Saved entries
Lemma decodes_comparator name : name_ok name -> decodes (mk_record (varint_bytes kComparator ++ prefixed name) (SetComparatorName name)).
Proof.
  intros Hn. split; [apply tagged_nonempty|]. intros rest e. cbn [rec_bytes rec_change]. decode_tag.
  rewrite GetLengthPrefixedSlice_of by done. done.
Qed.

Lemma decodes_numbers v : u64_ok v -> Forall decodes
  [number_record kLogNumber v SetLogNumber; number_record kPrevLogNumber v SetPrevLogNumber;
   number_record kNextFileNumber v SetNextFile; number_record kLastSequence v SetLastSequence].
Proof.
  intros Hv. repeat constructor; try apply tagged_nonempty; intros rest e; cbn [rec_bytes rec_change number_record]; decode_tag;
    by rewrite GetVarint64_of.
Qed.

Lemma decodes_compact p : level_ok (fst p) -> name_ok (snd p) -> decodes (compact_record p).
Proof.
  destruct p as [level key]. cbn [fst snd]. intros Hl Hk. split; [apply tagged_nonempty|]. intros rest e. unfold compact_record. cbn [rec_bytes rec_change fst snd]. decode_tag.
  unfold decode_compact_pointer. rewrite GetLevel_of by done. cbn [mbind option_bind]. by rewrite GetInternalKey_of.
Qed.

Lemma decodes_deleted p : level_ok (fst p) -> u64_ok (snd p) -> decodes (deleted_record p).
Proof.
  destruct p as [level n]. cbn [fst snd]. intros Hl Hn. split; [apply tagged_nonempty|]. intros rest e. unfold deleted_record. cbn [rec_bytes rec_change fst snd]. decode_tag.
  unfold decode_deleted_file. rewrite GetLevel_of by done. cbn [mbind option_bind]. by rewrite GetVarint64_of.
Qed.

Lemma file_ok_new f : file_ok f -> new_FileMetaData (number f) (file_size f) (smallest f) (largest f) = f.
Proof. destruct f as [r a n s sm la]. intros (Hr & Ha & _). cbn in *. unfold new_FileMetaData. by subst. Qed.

THE PROBLEM ->
Transcribe every record above so that nothing differs from the original.

TASK SOLUTION ->
Lemma decodes_comparator name : name_ok name -> decodes (mk_record (varint_bytes kComparator ++ prefixed name) (SetComparatorName name)).
Proof.
  intros Hn. split; [apply tagged_nonempty|]. intros rest e. cbn [rec_bytes rec_change]. decode_tag.
  rewrite GetLengthPrefixedSlice_of by done. done.
Qed.

Lemma decodes_numbers v : u64_ok v -> Forall decodes
  [number_record kLogNumber v SetLogNumber; number_record kPrevLogNumber v SetPrevLogNumber;
   number_record kNextFileNumber v SetNextFile; number_record kLastSequence v SetLastSequence].
Proof.
  intros Hv. repeat constructor; try apply tagged_nonempty; intros rest e; cbn [rec_bytes rec_change number_record]; decode_tag;
    by rewrite GetVarint64_of.
Qed.

Lemma decodes_compact p : level_ok (fst p) -> name_ok (snd p) -> decodes (compact_record p).
Proof.
  destruct p as [level key]. cbn [fst snd]. intros Hl Hk. split; [apply tagged_nonempty|]. intros rest e. unfold compact_record. cbn [rec_bytes rec_change fst snd]. decode_tag.
  unfold decode_compact_pointer. rewrite GetLevel_of by done. cbn [mbind option_bind]. by rewrite GetInternalKey_of.
Qed.

Lemma decodes_deleted p : level_ok (fst p) -> u64_ok (snd p) -> decodes (deleted_record p).
Proof.
  destruct p as [level n]. cbn [fst snd]. intros Hl Hn. split; [apply tagged_nonempty|]. intros rest e. unfold deleted_record. cbn [rec_bytes rec_change fst snd]. decode_tag.
  unfold decode_deleted_file. rewrite GetLevel_of by done. cbn [mbind option_bind]. by rewrite GetVarint64_of.
Qed.

Lemma file_ok_new f : file_ok f -> new_FileMetaData (number f) (file_size f) (smallest f) (largest f) = f.
Proof. destruct f as [r a n s sm la]. intros (Hr & Ha & _). cbn in *. unfold new_FileMetaData. by subst. Qed.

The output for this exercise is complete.